W A R N I N G
The President of the panel hearing this appeal directs that the following should be attached to the file:
An order restricting publication in this proceeding under ss. 486.5(1), (2), (3), (4), (5), (6), (7), (8) or (9) or 486.6(1) or (2) of the Criminal Code shall continue. These sections of the Criminal Code provide:
486.5 (1) Unless an order is made under section 486.4, on application of the prosecutor, a victim or a witness, a judge or justice may make an order directing that any information that could identify the victim or witness shall not be published in any document or broadcast or transmitted in any way if the judge or justice is satisfied that the order is necessary for the proper administration of justice.

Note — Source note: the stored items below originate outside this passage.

(** * AudioTranscriptionSummarizer: the Lambda handler of [lambda_function.py]

    A shallow embedding of the handler and of the helpers it calls, followed
    by the properties of the polling loop, of the key derivation, of the event
    parser and of the orchestrator.

    Python values are the JSON-shaped values the handler sees ([value]);
    a Python [str] is a list of Unicode code points ([str]); a [dict] is an
    association list in insertion order.  Side effects (S3, HTTP, sleeping)
    are recorded in a trace, and the outside world answers through the
    functions of a [World] record.  Exceptions are explicit: every effectful
    function returns an [outcome].  Calls to [logger] only format text and are
    left out; the operations inside them that can raise are kept, among them
    the [json.dumps(event)] of the first statement of [lambda_handler]. *)

From Stdlib Require Import List ZArith NArith Lia Bool String Ascii.
From Stdlib Require DecimalString.
Import ListNotations.

Local Open Scope N_scope.

(** ** Python strings *)

Definition codepoint := N.
Definition str := list codepoint.

(** An ASCII literal as a Python string. *)
Definition py (s : string) : str := map N_of_ascii (list_ascii_of_string s).
Arguments py s%_string.

(** A one-character ASCII literal. *)
Definition chr (a : ascii) : codepoint := N_of_ascii a.
Arguments chr a%_char.

Definition str_eqb (a b : str) : bool :=
  if list_eq_dec N.eq_dec a b then true else false.

(** [sep.join(parts)] *)
Fixpoint join (sep : str) (parts : list str) : str :=
  match parts with
  | [] => []
  | [p] => p
  | p :: rest => p ++ sep ++ join sep rest
  end.

(** [c in s] for a one-character [c]. *)
Definition has_char (c : codepoint) (s : str) : bool := existsb (N.eqb c) s.

(** [s.replace(a, b)] for one-character [a] and [b]. *)
Definition replace_char (a b : codepoint) (s : str) : str :=
  map (fun c => if c =? a then b else c) s.

(** [s.startswith(p)] *)
Fixpoint startswith (p s : str) : bool :=
  match p, s with
  | [], _ => true
  | _ :: _, [] => false
  | x :: p', y :: s' => (x =? y) && startswith p' s'
  end.
(** C7, amended.  On a widget with no action on a side, a touch move toward
    that side that meets the three conditions begins the transform like any
    other; what the absence of the action removes is the side's
    placeholder, whose styles [_transform] never writes, and the side's
    event: [_dispatchAction] for that direction changes nothing. *)
Theorem absent_action_side (w : DwSwipeable) :
  (rightAction (props w) = None ->
   (forall position,
       _rightActionPlaceholder (style (_transform position w))
       = _rightActionPlaceholder (style w) /\
       _rightActionPlaceholderContent (style (_transform position w))
       = _rightActionPlaceholderContent (style w)) /\
   _dispatchAction RIGHT w = w /\
   (forall e sx sy T,
       _translateX w = None ->
       _touchStartPoints w = Some (Fin sx, Fin sy) ->
       threshold (props w) = Fin T ->
       sx < clientX e ->
       begins_transform (clientX e - sx) (clientY e - sy) (offsetHeight (props w)) T ->
       _onTouchMove e w = Ok (_transform (Fin (clientX e - sx)) w))) /\
  (leftAction (props w) = None ->
   (forall position,
       _leftActionPlaceholder (style (_transform position w))
       = _leftActionPlaceholder (style w) /\
       _leftActionPlaceholderContent (style (_transform position w))
       = _leftActionPlaceholderContent (style w)) /\
   _dispatchAction LEFT w = w /\
   (forall e sx sy T,
       _translateX w = None ->
       _touchStartPoints w = Some (Fin sx, Fin sy) ->
       threshold (props w) = Fin T ->
       clientX e < sx ->
       begins_transform (clientX e - sx) (clientY e - sy) (offsetHeight (props w)) T ->
       _onTouchMove e w = Ok (_transform (Fin (clientX e - sx)) w))).
Proof.
  split; intros Hnone; (split; [|split]).
  - intros position. unfold _transform. cbn [style set_transform
      _rightActionPlaceholder _rightActionPlaceholderContent].
    rewrite Hnone. split; reflexivity.
  - unfold _dispatchAction, actionName. rewrite Hnone.
    destruct (leftAction (props w)); reflexivity.
  - intros e sx sy T Htx Hsp HT _ Hb. apply (onTouchMove_begin e w sx sy T); assumption.
  - intros position. unfold _transform. cbn [style set_transform
      _leftActionPlaceholder _leftActionPlaceholderContent].
    rewrite Hnone. split; reflexivity.
  - unfold _dispatchAction, actionName. rewrite Hnone. reflexivity.
  - intros e sx sy T Htx Hsp HT _ Hb. apply (onTouchMove_begin e w sx sy T); assumption.
Qed.

Lemma absent_action_side_witness :
  _dispatchAction RIGHT (connected left_only_props) = connected left_only_props.
Proof.
  destruct (absent_action_side (connected left_only_props)) as [Hr _].
  destruct (Hr eq_refl) as (_ & Hd & _). exact Hd.
Defined.
(** * GIM_diag: CAN diagnostic client for a GIM6010 motor controller

    A shallow embedding of [src/GIM_diag.py] (class [Gim6010CANDiagnostic])
    and the properties of it that the specification states.

    Conventions of the embedding.
    - Python integers that occur in the client (node id, command ids,
      arbitration ids, payload bytes, decoded error words) are naturals:
      they are [N], and [<<], [|] are [N.shiftl], [N.lor].
    - The clock [time.time()] is a count of milliseconds in [N], so the
      source's 1, 3, 15 and 20 seconds are 1000, 3000, 15000 and 20000.  It
      moves only while the client blocks in [bus.recv] or [time.sleep].
    - The bus is the external collaborator.  What it delivers is a script:
      the outcome of each successive [bus.recv(timeout=1)] call, as the time
      the call blocked and the frame it returned ([None] when it returned
      nothing).  Once the script is used up the bus is silent: every further
      receive blocks for its whole timeout and returns [None].
    - Frames handed to [bus.send] are appended to the log [sent]; sending
      takes no time and does not fail.  Payload values are kept as the
      client passes them; the checks [can.Message] makes on them belong to
      the transport library.
    - A received [can.Message] is truthy, so [if msg] tests for [None].
    - Uncaught Python exceptions ([IndexError] from [msg.data[i]],
      [struct.error] from [struct.unpack]) are results [Raise e]; they
      propagate through every caller, as no method of the class catches.
    - Console output ([print]) is not modelled. *)

From Stdlib Require Import NArith ZArith List Bool Lia.
From Equations Require Import Equations.
From Equations.Prop Require Import Logic.
Import ListNotations.
Open Scope N_scope.

(** ** Frames: [can.Message] *)

Record Message : Type := mkMessage {
  arbitration_id : N;
  data : list N;
  is_extended_id : bool
}.

(** ** The world the client runs in *)

Record World : Type := mkWorld {
  now : N;
  inbox : list (N * option Message);
  sent : list Message
}.

Definition set_now (t : N) (w : World) : World :=
  mkWorld t (inbox w) (sent w).

(** ** Exceptions and the state-and-error monad *)

Inductive exn : Type :=
| IndexError
| StructError.

Inductive result (A : Type) : Type :=
| Ok (a : A)
| Raise (e : exn).
Arguments Ok {A} a.
Arguments Raise {A} e.

Definition M (A : Type) : Type := World -> result A * World.

Definition ret {A : Type} (a : A) : M A := fun w => (Ok a, w).

Definition bind {A B : Type} (c : M A) (k : A -> M B) : M B :=
  fun w =>
    match c w with
    | (Ok a, w') => k a w'
    | (Raise e, w') => (Raise e, w')
    end.

Declare Scope py_scope.
Delimit Scope py_scope with py.
Notation "x <- c ;; k" := (bind c (fun x => k))
  (at level 61, c at next level, right associativity) : py_scope.
Notation "c ;;; k" := (bind c (fun _ => k))
  (at level 61, right associativity) : py_scope.
Open Scope py_scope.

(** Lifting a pure partial computation (something that may raise but does
    not touch the world). *)
Definition lift {A : Type} (r : result A) : M A := fun w => (r, w).

(** ** Primitives of the environment *)

(** [time.time()] *)
Definition time_time : M N := fun w => (Ok (now w), w).

(** [time.sleep(d)], [d] in milliseconds. *)
Definition time_sleep (d : N) : M unit :=
  fun w => (Ok tt, set_now (now w + d) w).

(** [self.bus.send(msg)] *)
Definition bus_send (msg : Message) : M unit :=
  fun w => (Ok tt, mkWorld (now w) (inbox w) (sent w ++ [msg])).

(** [self.bus.recv(timeout)], [timeout] in milliseconds: the next outcome
    of the script, or a full timeout with nothing on a silent bus. *)
Definition recv (timeout : N) (w : World) : option Message * World :=
  match inbox w with
  | [] => (None, set_now (now w + timeout) w)
  | (dt, m) :: rest => (m, mkWorld (now w + dt) rest (sent w))
  end.

(** ** Payload access *)

(** [d[i]] on a [bytearray]. *)
Definition get_item (d : list N) (i : nat) : result N :=
  match nth_error d i with
  | Some b => Ok b
  | None => Raise IndexError
  end.

(** [d[lo:hi]] *)
Definition slice (d : list N) (lo hi : nat) : list N :=
  firstn (hi - lo) (skipn lo d).

(** The little-endian value of a byte string. *)
Fixpoint le_value (bs : list N) : N :=
  match bs with
  | [] => 0
  | b :: rest => b + 256 * le_value rest
  end.

(** [struct.unpack('<I', bs)[0]]: exactly four bytes or [struct.error]. *)
Definition unpack_I (bs : list N) : result N :=
  if Nat.eqb (length bs) 4 then Ok (le_value bs) else Raise StructError.

(** [struct.unpack('<Q', bs)[0]]: exactly eight bytes or [struct.error]. *)
Definition unpack_Q (bs : list N) : result N :=
  if Nat.eqb (length bs) 8 then Ok (le_value bs) else Raise StructError.

(** [struct.unpack('<f', bs)[0]]: exactly four bytes or [struct.error].
    The float is kept as its 32-bit pattern; nothing below reads its
    value. *)
Definition unpack_f (bs : list N) : result N :=
  if Nat.eqb (length bs) 4 then Ok (le_value bs) else Raise StructError.

(** Progress measure of the timed loops: outcomes left in the script plus
    milliseconds left to the deadline [d]. *)
Definition budget (d : N) (w : World) : nat :=
  (length (inbox w) + N.to_nat (d - now w))%nat.

Lemma recv_budget (d : N) (w : World) :
  now w < d -> (budget d (snd (recv 1000 w)) < budget d w)%nat.
Proof.
  unfold budget, recv, set_now.
  destruct (inbox w) as [|[dt m] rest]; cbn [snd fst inbox now length]; lia.
Qed.

Lemma recv_budget_le (d timeout : N) (w : World) :
  (budget d (snd (recv timeout w)) <= budget d w)%nat.
Proof.
  unfold budget, recv, set_now.
  destruct (inbox w) as [|[dt m] rest]; cbn [snd fst inbox now length]; lia.
Qed.

Section Client.

(** [self.node_id], fixed at construction. *)
Variable node_id : N.

(** [can_id = (self.node_id << 5) | cmd_id] *)
Definition can_id_of (cmd_id : N) : N := N.lor (N.shiftl node_id 5) cmd_id.

(** [send_command(cmd_id, data=None)] *)
Definition send_command (cmd_id : N) (payload : option (list N)) : M unit :=
  let can_id := can_id_of cmd_id in
  let payload :=
    match payload with
    | None => repeat 0 8
    | Some d => d
    end in
  let msg := mkMessage can_id payload false in
  bus_send msg.

(** The loop of [wait_for_message]:
    [while time.time() - start_time < timeout:
         msg = self.bus.recv(timeout=1)
         if msg and msg.arbitration_id == can_id: return msg
     return None] *)
Equations? wait_loop (can_id start_time timeout : N) (w : World)
  : option Message * World
  by wf (budget (start_time + timeout) w) lt :=
wait_loop can_id start_time timeout w
    with inspect (now w - start_time <? timeout) := {
  | exist _ false _ => (None, w)
  | exist _ true Hc with inspect (recv 1000 w) := {
    | exist _ (None, w') Hr => wait_loop can_id start_time timeout w'
    | exist _ (Some msg, w') Hr with arbitration_id msg =? can_id := {
      | true => (Some msg, w')
      | false => wait_loop can_id start_time timeout w' } } }.
Proof.
  all: replace w' with (snd (recv 1000 w)) by (now rewrite Hr).
  all: apply recv_budget; apply N.ltb_lt in Hc; lia.
Qed.
(** * A shallow embedding of the triplet-structure solver (ts_cpp)

    The development follows the C++ sources [ts_lib.h], [structure.cc]
    and [solver.cc]: the fact structure with its eight-way bucket index,
    and the backtracking solver that enumerates the assignments of nodes
    to variables under which every constraint is a fact.

    Modelling conventions.
    - [int] values ([Node], [Variable], [current_index_]) are integers in
      [Z].  The only arithmetic the sources perform on them is unary
      minus and [++]/[--] on [current_index_], which stays within
      [-1, n_variables_]; no overflow occurs as long as [n_variables_]
      fits an [int].
    - [size_t] values (vector indices and sizes) are [nat].
    - [std::vector<T>] is [list T]; [v.at(i)] out of range throws
      ([OutOfRange]); [v[i]] out of range has no defined behaviour
      ([UndefinedBehaviour]).
    - [std::unordered_map<Triplet, std::vector<Triplet>>] is a [gmap].
    - [std::set<Node>] is a strictly increasing list (its iteration order);
      a [std::set<Node>::iterator] is a position in that list.  The
      iterator of a [State] is only read after [GetOptions] has set it for
      that level.
    - [assert] is enabled: a failing assertion is [AssertionFailed].
    - the [while] loop of [NextAssignment] takes a fuel argument; running
      out of it is [OutOfFuel]. *)

From Stdlib Require Import ZArith List Lia.
From stdpp Require Import base tactics option list numbers sorting gmap.
Import ListNotations.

(2) On application of a justice system participant who is involved in proceedings in respect of an offence referred to in subsection 486.2(5) or of the prosecutor in those proceedings, a judge or justice may make an order directing that any information that could identify the justice system participant shall not be published in any document or broadcast or transmitted in any way if the judge or justice is satisfied that the order is necessary for the proper administration of justice.
(3) An order made under this section does not apply in respect of the disclosure of information in the course of the administration of justice if it is not the purpose of the disclosure to make the information known in the community.
(4) An applicant for an order shall
(a) apply in writing to the presiding judge or justice or, if the judge or justice has not been determined, to a judge of a superior court of criminal jurisdiction in the judicial district where the proceedings will take place; and
(b) provide notice of the application to the prosecutor, the accused and any other person affected by the order that the judge or justice specifies.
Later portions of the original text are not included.